The NUMSA leaders have downplayed the election result by calling elections a mere “tactic”, equal to other tactical decisions, to gain the ear of the workers. As Marxists, we agree that participation in elections is a tactical tool, although a very powerful one, to reach the widest layers of the working class. But NUMSA didn’t achieve this at all. NUMSA has hundreds of thousands of members, which have mobilised millions of workers over the years. When it was in the ANC-led alliance, the union was a leading force behind campaigns, which gave the ANC a two-thirds majority in parliament. But this time there was no such campaign. There is a serious need for the NUMSA rank-and-file and SRWP activists to do a proper analysis and draw a necessary balance sheet of this whole process. This could have been a significant moment for the class struggle in South Africa. The NUMSA leaders had a historical opportunity of using the elections to build the first real independent working-class party of South Africa, but they failed.

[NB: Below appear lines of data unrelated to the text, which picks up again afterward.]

(** The loop of [addFiles]; the flag with each file tells whether the build is
    found cancelled before it. *)
Fixpoint addFiles_loop (numPartitions : Z) (files : list (bool * opened_file)) (partitions : gset Z) (s : BlockStore)
    : GoM world (BlockStore * option error) :=
  match files with
  | [] => mret (s, None)
  | (canceled, file) :: files' =>
      if (canceled : bool) then mret (s, Some errCanceled)
      else
        res ← addFile numPartitions file partitions s;
        match res with
        | (s, Some e) => mret (s, Some e)
        | (s, None) => addFiles_loop numPartitions files' partitions s
        end
  end.

Definition addFiles (numPartitions : Z) (files : list (bool * opened_file)) (partitions selected : gset Z)
    (s : BlockStore) : GoM world (BlockStore * option error) :=
  match files with
  | [] => mret (s, None)
  | _ =>
      res ← addFiles_loop numPartitions files partitions s;
      match res with
      | (s, Some e) => mret (s, Some e)
      | (s, None) => Save s selected
      end
  end.

(** ** Versions *)

Record version := {
  vs_path : string;
  vs_name : string;
  vs_numPartitions : Z;
  vs_blockStore : BlockStore;
  vs_partitions : partitions;
  vs_state : versionState;
  vs_ready : bool;       (** the channel is closed *)
  vs_built : bool;
}.

(** [setState]: an error is final. *)
Definition setState (vs : version) (st : versionState) : version :=
  {| vs_path := vs_path vs; vs_name := vs_name vs; vs_numPartitions := vs_numPartitions vs;
     vs_blockStore := vs_blockStore vs; vs_partitions := vs_partitions vs;
     vs_state := if decide (vs_state vs = versionError) then vs_state vs else st;
     vs_ready := vs_ready vs; vs_built := vs_built vs |}.

Definition set_built (vs : version) : version :=
  {| vs_path := vs_path vs; vs_name := vs_name vs; vs_numPartitions := vs_numPartitions vs;
     vs_blockStore := vs_blockStore vs; vs_partitions := vs_partitions vs; vs_state := vs_state vs;
     vs_ready := vs_ready vs; vs_built := true |}.

Definition set_store (vs : version) (s : BlockStore) : version :=
  {| vs_path := vs_path vs; vs_name := vs_name vs; vs_numPartitions := vs_numPartitions vs;
     vs_blockStore := s; vs_partitions := vs_partitions vs; vs_state := vs_state vs;
     vs_ready := vs_ready vs; vs_built := vs_built vs |}.

Definition set_partitions (vs : version) (p : partitions) : version :=
  {| vs_path := vs_path vs; vs_name := vs_name vs; vs_numPartitions := vs_numPartitions vs;
     vs_blockStore := vs_blockStore vs; vs_partitions := p; vs_state := vs_state vs;
     vs_ready := vs_ready vs; vs_built := vs_built vs |}.

(** A call on the block store, and one on the watcher, in the joint state. *)
Definition on_world {A} (f : GoM world A) : GoM (world * zkw) A := λ wz,
  '(a, w) ← f wz.1; Some (a, (w, wz.2)).
Definition on_zk {A} (f : zkw -> option (A * zkw)) : GoM (world * zkw) A := λ wz,
  '(a, z) ← f wz.2; Some (a, (wz.1, z)).

(** [build]; [mkdir] is the result of [os.MkdirAll] (the directory existing is
    not an error), [files] the files of the version. *)
Definition build (mkdir : option error) (files : list (bool * opened_file)) (vs : version)
    : GoM (world * zkw) version :=
  if vs_built vs then mret vs
  else
    let need := needed (vs_partitions vs) in
    if bool_decide (need = ∅) then mret (set_built vs)
    else
      match mkdir with
      | Some _ => mret (setState vs versionError)
      | None =>
          res ← on_world (addFiles (vs_numPartitions vs) files need (pt_selected (vs_partitions vs)) (vs_blockStore vs));
          let '(s, err) := res in
          let vs := set_store vs s in
          match err with
          | Some e =>
              let vs := if bool_decide (e ≠ errCanceled) then setState vs versionError else vs in
              s ← on_world (Revert (vs_blockStore vs));
              mret (set_store vs s)
          | None =>
              p ← on_zk (updateLocalPartitions (vs_partitions vs) need);
              mret (set_built (set_partitions vs p))
          end
      end.

(** [initBlockStore]: what is on disk, if it can be loaded. *)
Definition initBlockStore (compression : Compression) (blockSize : Z) (vs : version)
    : GoM (world * zkw) version :=
  r ← on_world (NewFromManifest (vs_path vs));
  match r with
  | Err _ => mret (set_store vs (New (vs_path vs) (vs_numPartitions vs) compression blockSize))
  | Ok (blockStore, manifest) =>
      let have : gset Z := list_to_set (default [] (mf_SelectedPartitions manifest)) in
      p ← on_zk (updateLocalPartitions (vs_partitions vs) have);
      mret (set_store (set_partitions vs p) blockStore)
  end.

(** [newVersion]; [files] is the result of [backend.ListFiles], [first] the
    first listing of the partitions' watch. *)
Definition newVersion (files : res (list string)) (ps : option peers) (db path name : string)
    (compression : Compression) (blockSize replication : Z) (first : list string)
    : GoM (world * zkw) (res version) :=
  match files with
  | Err e => mret (Err e)
  | Ok files =>
      let n := Z.of_nat (length files) in
      p ← on_zk (watchPartitions ps db name n replication first);
      let vs := {| vs_path := path; vs_name := name; vs_numPartitions := n;
                   vs_blockStore := New "" 0 "" 0; vs_partitions := p; vs_state := versionBuilding;
                   vs_ready := false; vs_built := false |} in
      vs ← initBlockStore compression blockSize vs;
      mret (Ok {| vs_path := vs_path vs; vs_name := vs_name vs; vs_numPartitions := vs_numPartitions vs;
                  vs_blockStore := vs_blockStore vs; vs_partitions := vs_partitions vs; vs_state := vs_state vs;
                  vs_ready := pt_ready (vs_partitions vs); vs_built := vs_built vs |})
  end.
End Build.

(** ** What a file contributes *)

(** Specification, not code: the records of a file that are kept, in order,
    until the loop stops. *)
Fixpoint select (n : Z) (parts : gset Z) (kc vc : string) (records : list (string * string)) (a : assumption) : log :=
  match records with
  | [] => []
  | kv :: records' =>
      match unwrapKeyValue kc vc kv with
      | Err _ => []
      | Ok (key, value) =>
          match KeyPartition key n with
          | None => []
          | Some (p, alt) =>
              let '(a, q) := assume a p alt in
              if bool_decide (q ∈ parts) then (key, value) :: select n parts kc vc records' a
              else if canAssumePartition a && (5000 <? assumedFor a)%Z then []
              else select n parts kc vc records' a
          end
      end
  end.

Definition file_log (n : Z) (parts : gset Z) (file : opened_file) : log :=
  match file with
  | Opened r => select n parts (rd_keyClass r) (rd_valueClass r) (rd_records r) no_assumption
  | _ => []
  end.

(** [select] and [file_log] restate the loop of [addFileKeys] without the
    store; [addFile_adds] shows that a file that loads adds its [file_log]. *)

Section Build_props.
Context {D : Disk} {L : DiskLaws D} {SP : SyncPool HashIter} {U : Uuid} {MZ : MapOrder Z}.

Lemma adds_app l1 l2 s w s1 w1 :
  adds s l1 w = Some ((s1, None), w1) -> adds s (l1 ++ l2) w = adds s1 l2 w1.
Proof.
  revert s w. induction l1 as [|[k v] l1 IH]; intros s w H; cbn in *.
  { cbv [mret GoM_ret] in H. by simplify_eq. }
  rewrite GoM_bind_eq in H |- *. destruct (Add s k v w) as [[[s2 [e|]] w2]|]; [done| |done]. by apply IH.
Qed.

(** The store never fails with the sentinel that skips a file. *)
Lemma Add_error s k v w s' e w' : Add s k v w = Some ((s', Some e), w') -> e ≠ errWrongPartition.
Proof.
  unfold Add, keyPartition, mbind, GoM_bind, mret, GoM_ret, bw_add, newBlock. intros H ->.
  repeat case_match; simplify_eq/=; repeat case_match; simplify_eq/=;
    match goal with HP : Put _ _ _ = (_, Some _) |- _ => by apply Put_err in HP as [? _] end.
Qed.

(** A file that is read to its end, or skipped, has added its selection. *)
Lemma addFileKeys_adds n parts r records a s w s' err w' :
  addFileKeys n parts r records a s w = Some ((s', err), w') ->
  err = None ∨ err = Some errWrongPartition ->
  adds s (select n parts (rd_keyClass r) (rd_valueClass r) records a) w = Some ((s', None), w').
Proof.
  intros H Herr. revert a s w H. induction records as [|kv records IH]; intros a s w H; cbn in *.
  { cbv [mret GoM_ret] in H |- *. by simplify_eq. }
  destruct (unwrapKeyValue _ _ kv) as [[key value]|e] eqn:Eu.
  2: { cbv [mret GoM_ret] in H. simplify_eq. destruct Herr as [|Herr]; [done|]. simplify_eq.
       unfold unwrapKeyValue in Eu. repeat case_match; done. }
  destruct (KeyPartition key n) as [[p alt]|]; [|done]. cbn in H.
  destruct (assume a p alt) as [a' q]. case_bool_decide.
  - rewrite GoM_bind_eq in H. cbn. rewrite GoM_bind_eq.
    destruct (Add s key value w) as [[[s1 [e|]] w1]|] eqn:Ea; [| |done]; [|by apply IH].
    cbv [mret GoM_ret] in H. simplify_eq. destruct Herr as [|Herr]; [done|]. simplify_eq.
    by apply Add_error in Ea.
  - case_match; [cbv [mret GoM_ret]; by simplify_eq|by apply IH].
Qed.

Lemma addFile_adds n file parts s w s' w' :
  addFile n file parts s w = Some ((s', None), w') -> adds s (file_log n parts file) w = Some ((s', None), w').
Proof.
  intros H. destruct file as [e|e|r]; [done..|]. cbn in H. rewrite GoM_bind_eq in H.
  destruct (addFileKeys _ _ _ _ _ _ _) as [[[s1 err] w1]|] eqn:E; [|done].
  assert ((s1, w1) = (s', w') ∧ (err = None ∨ err = Some errWrongPartition)) as [? Herr].
  { cbv [mret GoM_ret] in H. destruct err as [e|]; [case_bool_decide; [|done]|]; simplify_eq; auto. }
  simplify_eq. by eapply addFileKeys_adds.
Qed.

Lemma addFiles_loop_adds n files parts s w s' w' :
  addFiles_loop n files parts s w = Some ((s', None), w') ->
  adds s (files.*2 ≫= file_log n parts) w = Some ((s', None), w').
Proof.
  revert s w. induction files as [|[canceled file] files IH]; intros s w H; cbn in *.
  { cbv [mret GoM_ret] in H |- *. done. }
  destruct canceled; [done|]. rewrite GoM_bind_eq in H.
  destruct (addFile n file parts s w) as [[[s1 [e|]] w1]|] eqn:E; [done| |done].
  apply addFile_adds in E. erewrite adds_app by exact E. by apply IH.
Qed.
End Build_props.

(** ** Cancelling

    Only a poll of the cancel channel makes a build end as cancelled. *)
Section Cancel.
Context {D : Disk} {L : DiskLaws D} {SP : SyncPool HashIter} {U : Uuid} {MZ : MapOrder Z}.

Lemma addFiles_loop_canceled n files parts s (w : world) s' w' :
  addFiles_loop n files parts s w = Some ((s', Some errCanceled), w') -> ∃ f, (true, f) ∈ files.
Proof.
  revert s w. induction files as [|[[] file] files IH]; intros s w H; cbn in H; [done|by exists file; left|].
  rewrite GoM_bind_eq in H. destruct (addFile n file parts s w) as [[[s1 [e|]] w1]|] eqn:E; [| |done].
  - cbv [mret GoM_ret] in H. simplify_eq. exfalso. destruct file as [e|e|r]; cbn in E; [done..|].
    rewrite GoM_bind_eq in E. cbv [mret GoM_ret] in E. repeat case_match; simplify_eq.
  - apply IH in H as [f Hf]. exists f. by right.
Qed.

(** Saving does not fail with the sentinel either. *)
Lemma save_blocks_foreign l s (w : world) s' e w' :
  save_blocks l s w = Some ((s', Some e), w') -> e ≠ errCanceled.
Proof.
  revert s w. induction l as [|[p bw] l IH]; intros s w H; cbn in H; [done|].
  rewrite GoM_bind_eq in H. destruct (bw_save bw w) as [[[b|e1] w1]|] eqn:E; [by eapply IH| |done].
  cbv [mret GoM_ret] in H. simplify_eq. unfold bw_save, openReader, newIterPool, on_disk, mbind, GoM_bind, mret, GoM_ret in E.
  repeat case_match; simplify_eq/=; try done;
    match goal with
    | HP : WriteHashFile _ _ _ = (Some _, _) |- _ => by apply WriteHashFile_err in HP as [_ ?]
    | HP : LogWriter_Close _ _ = (Some _, _) |- _ => by apply LogWriter_Close_err in HP as [_ ?]
    end.
Qed.

Lemma addFiles_canceled n files parts sel s (w : world) s' w' :
  addFiles n files parts sel s w = Some ((s', Some errCanceled), w') -> ∃ f, (true, f) ∈ files.
Proof.
  unfold addFiles. destruct files as [|f files]; [done|]. rewrite GoM_bind_eq.
  destruct (addFiles_loop _ _ _ _ _) as [[[s1 [e|]] w1]|] eqn:E; [| |done].
  - cbv [mret GoM_ret]. intros ?. simplify_eq. by eapply addFiles_loop_canceled.
  - unfold Save. rewrite GoM_bind_eq. destruct (save_blocks _ _ _) as [[[s2 [e|]] w2]|] eqn:Es; [| |done].
    + cbv [mret GoM_ret]. intros ?. simplify_eq. by apply save_blocks_foreign in Es.
    + rewrite GoM_bind_eq. unfold on_disk. destruct (writeManifest _ _ _) as [e d] eqn:Ew.
      cbv [mret GoM_ret]. intros ?. simplify_eq. by apply os_WriteFile_err in Ew as [_ ?].
Qed.
End Cancel.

The major struggle ahead is to unite the working class in the streets, factories, mines and shop floors. There is a huge vacuum on the left, which must be filled one way or another. The rise of the EFF indicates a shift to the left within the working class.
On a capitalist basis there is a bleak future for the workers, youth and poor people of South Africa. Capitalism is the reason for this crisis. The establishment of bourgeois democracy was a major advance for the working class. But formal democracy cannot solve the problems of housing, unemployment, and poverty. Only by mobilising the working class and the youth in order to expropriate the wealth of the exploiters, the capitalists, can these problems begin to be solved.